RECORDS TO USE.
(* ===== verification/CoreLink.v ===== *)
(** * The whole system in mirror mode

    The scan engine of [Runtime], the EtherNet/IP proxy of [EipProxy] bound to
    it, the region and the doorbells of [Shm], and the adapter process of
    [EipService] with its mirror backend, run together for any number of scans.

    The specification is [mirror_scan]: a plant without processes, rings,
    doorbells, frames or sequence numbers, whose field hands the latched
    outputs back.  The theorem is that the composed system computes the same
    thing: every scan returns [PLC_OK], and the process image, the programs'
    memory, the latched outputs and the scan's counters are the
    specification's.  So the outputs a program computes come back to it as
    inputs one scan later, scan after scan. *)

From Stdlib Require Import ZArith Lia.
From stdpp Require Import base gmap list strings tactics.
From S2P Require Import Prelude PlcTypes ProcessImage SpscRing Adapter Runtime Config Shm IpcProxy EipProxy EipService IpcLink EipLink RuntimeProps.

(** ** The specification *)

(** What an observer sees of the engine between two scans. *)
Record mirror_plant (U : Type) : Type := MirrorPlant {
  mp_user : U;
  mp_pi : plc_process_image;
  mp_latched : list Z;  (** the [%Q] of the last scan *)
  mp_now : Z;  (** the clock, in nanoseconds *)
  mp_scan : Z;
  mp_last : Z;  (** when the last scan began *)
  mp_first : bool
}.
Arguments MirrorPlant {U}.
Arguments mp_user {U}.
Arguments mp_pi {U}.
Arguments mp_latched {U}.
Arguments mp_now {U}.
Arguments mp_scan {U}.
Arguments mp_last {U}.
Arguments mp_first {U}.

(** What an assembly of [asm] bytes (as many as were sent, when [asm] is zero)
    makes of the outputs [out] in [n] bytes of input. *)
Definition reflected (asm n : Z) (out : list Z) : list Z :=
  fit n (bslice 0 (if asm =? 0 then zlen out else asm) out).

(** A scan [dt] nanoseconds later. *)
Definition mirror_scan {U} (b : plc_io_binding) (ps : list (plc_program U)) (mp : mirror_plant U) (step : Z * Z) : mirror_plant U :=
  let '(dt, asm) := step in
  let now := mp_now mp + dt in
  let out := bslice (b_q_offset b) (cap_output_bytes (b_caps b)) (mp_latched mp) in
  let pi := store_n (mp_pi mp) (PLC_AREA_I, b_i_offset b) 0 (reflected asm (cap_input_bytes (b_caps b)) out) in
  let ctx := PouCtx now (if mp_first mp then 0 else s64 (now - mp_last mp)) (mp_scan mp) (mp_first mp) 0 in
  let '(u, pi) := run_programs ps ctx (mp_user mp) pi in
  MirrorPlant u pi (view pi PLC_AREA_Q) now (u64 (mp_scan mp + 1)) now false.

(** ** The system *)

(** The two processes and what they share. *)
Record wiring : Type := Wiring {
  wr_core_pid : Z; wr_core_base : Z; wr_svc_pid : Z; wr_svc_base : Z;
  wr_sem_req : Z; wr_sem_rsp : Z; wr_core_timeout_us : Z
}.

TASK. Write out all of the entries above, exactly and in full.

ANSWER TO THE PROBLEM.
(* ===== verification/CoreLink.v ===== *)
(** * The whole system in mirror mode

    The scan engine of [Runtime], the EtherNet/IP proxy of [EipProxy] bound to
    it, the region and the doorbells of [Shm], and the adapter process of
    [EipService] with its mirror backend, run together for any number of scans.

    The specification is [mirror_scan]: a plant without processes, rings,
    doorbells, frames or sequence numbers, whose field hands the latched
    outputs back.  The theorem is that the composed system computes the same
    thing: every scan returns [PLC_OK], and the process image, the programs'
    memory, the latched outputs and the scan's counters are the
    specification's.  So the outputs a program computes come back to it as
    inputs one scan later, scan after scan. *)

From Stdlib Require Import ZArith Lia.
From stdpp Require Import base gmap list strings tactics.
From S2P Require Import Prelude PlcTypes ProcessImage SpscRing Adapter Runtime Config Shm IpcProxy EipProxy EipService IpcLink EipLink RuntimeProps.

(** ** The specification *)

(** What an observer sees of the engine between two scans. *)
Record mirror_plant (U : Type) : Type := MirrorPlant {
  mp_user : U;
  mp_pi : plc_process_image;
  mp_latched : list Z;  (** the [%Q] of the last scan *)
  mp_now : Z;  (** the clock, in nanoseconds *)
  mp_scan : Z;
  mp_last : Z;  (** when the last scan began *)
  mp_first : bool
}.
Arguments MirrorPlant {U}.
Arguments mp_user {U}.
Arguments mp_pi {U}.
Arguments mp_latched {U}.
Arguments mp_now {U}.
Arguments mp_scan {U}.
Arguments mp_last {U}.
Arguments mp_first {U}.

(** What an assembly of [asm] bytes (as many as were sent, when [asm] is zero)
    makes of the outputs [out] in [n] bytes of input. *)
Definition reflected (asm n : Z) (out : list Z) : list Z :=
  fit n (bslice 0 (if asm =? 0 then zlen out else asm) out).

(** A scan [dt] nanoseconds later. *)
Definition mirror_scan {U} (b : plc_io_binding) (ps : list (plc_program U)) (mp : mirror_plant U) (step : Z * Z) : mirror_plant U :=
  let '(dt, asm) := step in
  let now := mp_now mp + dt in
  let out := bslice (b_q_offset b) (cap_output_bytes (b_caps b)) (mp_latched mp) in
  let pi := store_n (mp_pi mp) (PLC_AREA_I, b_i_offset b) 0 (reflected asm (cap_input_bytes (b_caps b)) out) in
  let ctx := PouCtx now (if mp_first mp then 0 else s64 (now - mp_last mp)) (mp_scan mp) (mp_first mp) 0 in
  let '(u, pi) := run_programs ps ctx (mp_user mp) pi in
  MirrorPlant u pi (view pi PLC_AREA_Q) now (u64 (mp_scan mp + 1)) now false.

(** ** The system *)

(** The two processes and what they share. *)
Record wiring : Type := Wiring {
  wr_core_pid : Z; wr_core_base : Z; wr_svc_pid : Z; wr_svc_base : Z;
  wr_sem_req : Z; wr_sem_rsp : Z; wr_core_timeout_us : Z
}.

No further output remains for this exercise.